### Work to be completed:
Extract from the entries below, exactly as given, only the lines from the line containing "Definition chr (a" to the line containing "Definition isspace (c", both lines included.
*** Opening Extracted data ***
(** * extract_docs_improved: the documentation cleaner, embedded in Rocq

    A shallow embedding of [src/extract_docs_improved.py]: the table
    formatter [format_markdown_table], the normalizer
    [extract_text_from_markdown] and the record filter of
    [process_documentation], with the properties of the specification
    stated and settled on them.

    Conventions.

    - A Python [str] is a list of code points, [list N].
    - The literals of the source are kept character for character.  The
      source writes its line separator as ['\\n'], which in Python is the
      string of TWO characters, a backslash followed by the letter n; it
      is not the line feed.  Rocq string literals have no backslash
      escapes, so [lit "\n"] below is that same two-character string.  The
      line feed itself is the code point [LF] = 10. *)

From Stdlib Require Import List NArith ZArith Ascii String Bool Arith Lia.
From Stdlib Require Import DecimalString DecimalNat Finite.
Import ListNotations.

Local Open Scope N_scope.
Local Open Scope list_scope.

(** ** Python strings *)

Definition char := N.
Definition str := list char.

(** [lit s] is the Python string with the characters of the literal [s]. *)
Definition lit (s : string) : str := map N_of_ascii (list_ascii_of_string s).
Definition chr (a : ascii) : char := N_of_ascii a.

Definition LF : char := 10.
Definition CR : char := 13.
Definition PIPE : char := chr "|".
Definition SPACE : char := chr " ".

(** The separator the source writes ['\\n']: backslash, then [n]. *)
Definition BSN : str := lit "\n".

Definition str_eqb (a b : str) : bool :=
  if list_eq_dec N.eq_dec a b then true else false.

(** Truth value of a string: non-empty. *)
Definition truthy (s : str) : bool :=
  match s with [] => false | _ :: _ => true end.

(** [str.isspace] on one code point (the white space [str.strip] removes). *)
Definition isspace (c : char) : bool :=
  ((9 <=? c) && (c <=? 13)) || ((28 <=? c) && (c <=? 32))
  || (c =? 133) || (c =? 160) || (c =? 5760)
  || ((8192 <=? c) && (c <=? 8202))
  || (c =? 8232) || (c =? 8233) || (c =? 8239) || (c =? 8287)
  || (c =? 12288).

(** The line boundaries of [str.splitlines]. *)
Definition is_linebreak (c : char) : bool :=
  ((10 <=? c) && (c <=? 13)) || ((28 <=? c) && (c <=? 30))
  || (c =? 133) || (c =? 8232) || (c =? 8233).

Fixpoint lstrip (s : str) : str :=
  match s with
  | [] => []
  | c :: s' => if isspace c then lstrip s' else s
  end.

Fixpoint rstrip (s : str) : str :=
  match s with
  | [] => []
  | c :: s' =>
      match rstrip s' with
      | [] => if isspace c then [] else [c]
      | r => c :: r
      end
  end.

(** [s.strip()] *)
Definition strip (s : str) : str := rstrip (lstrip s).

(** [s.startswith(p)] *)
Fixpoint startswith (p s : str) : bool :=
  match p, s with
  | [], _ => true
  | _ :: _, [] => false
  | a :: p', b :: s' => (a =? b) && startswith p' s'
  end.

(** [s.endswith(p)] *)
Definition endswith (p s : str) : bool := startswith (rev p) (rev s).

(** [p in s] *)
Fixpoint contains (p s : str) : bool :=
  startswith p s || match s with [] => false | _ :: s' => contains p s' end.

(** [sep.join(parts)] *)
Fixpoint join (sep : str) (parts : list str) : str :=
  match parts with
  | [] => []
  | [p] => p
  | p :: rest => p ++ sep ++ join sep rest
  end.

(** Put a character in front of the first piece. *)
Definition cons_head (c : char) (pieces : list str) : list str :=
  match pieces with
  | [] => [[c]]
  | p :: ps => (c :: p) :: ps
  end.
*** Closing Extracted data ***
### Answer box:
Definition chr (a : ascii) : char := N_of_ascii a.

Definition LF : char := 10.
Definition CR : char := 13.
Definition PIPE : char := chr "|".
Definition SPACE : char := chr " ".

(** The separator the source writes ['\\n']: backslash, then [n]. *)
Definition BSN : str := lit "\n".

Definition str_eqb (a b : str) : bool :=
  if list_eq_dec N.eq_dec a b then true else false.

(** Truth value of a string: non-empty. *)
Definition truthy (s : str) : bool :=
  match s with [] => false | _ :: _ => true end.

(** [str.isspace] on one code point (the white space [str.strip] removes). *)
Definition isspace (c : char) : bool :=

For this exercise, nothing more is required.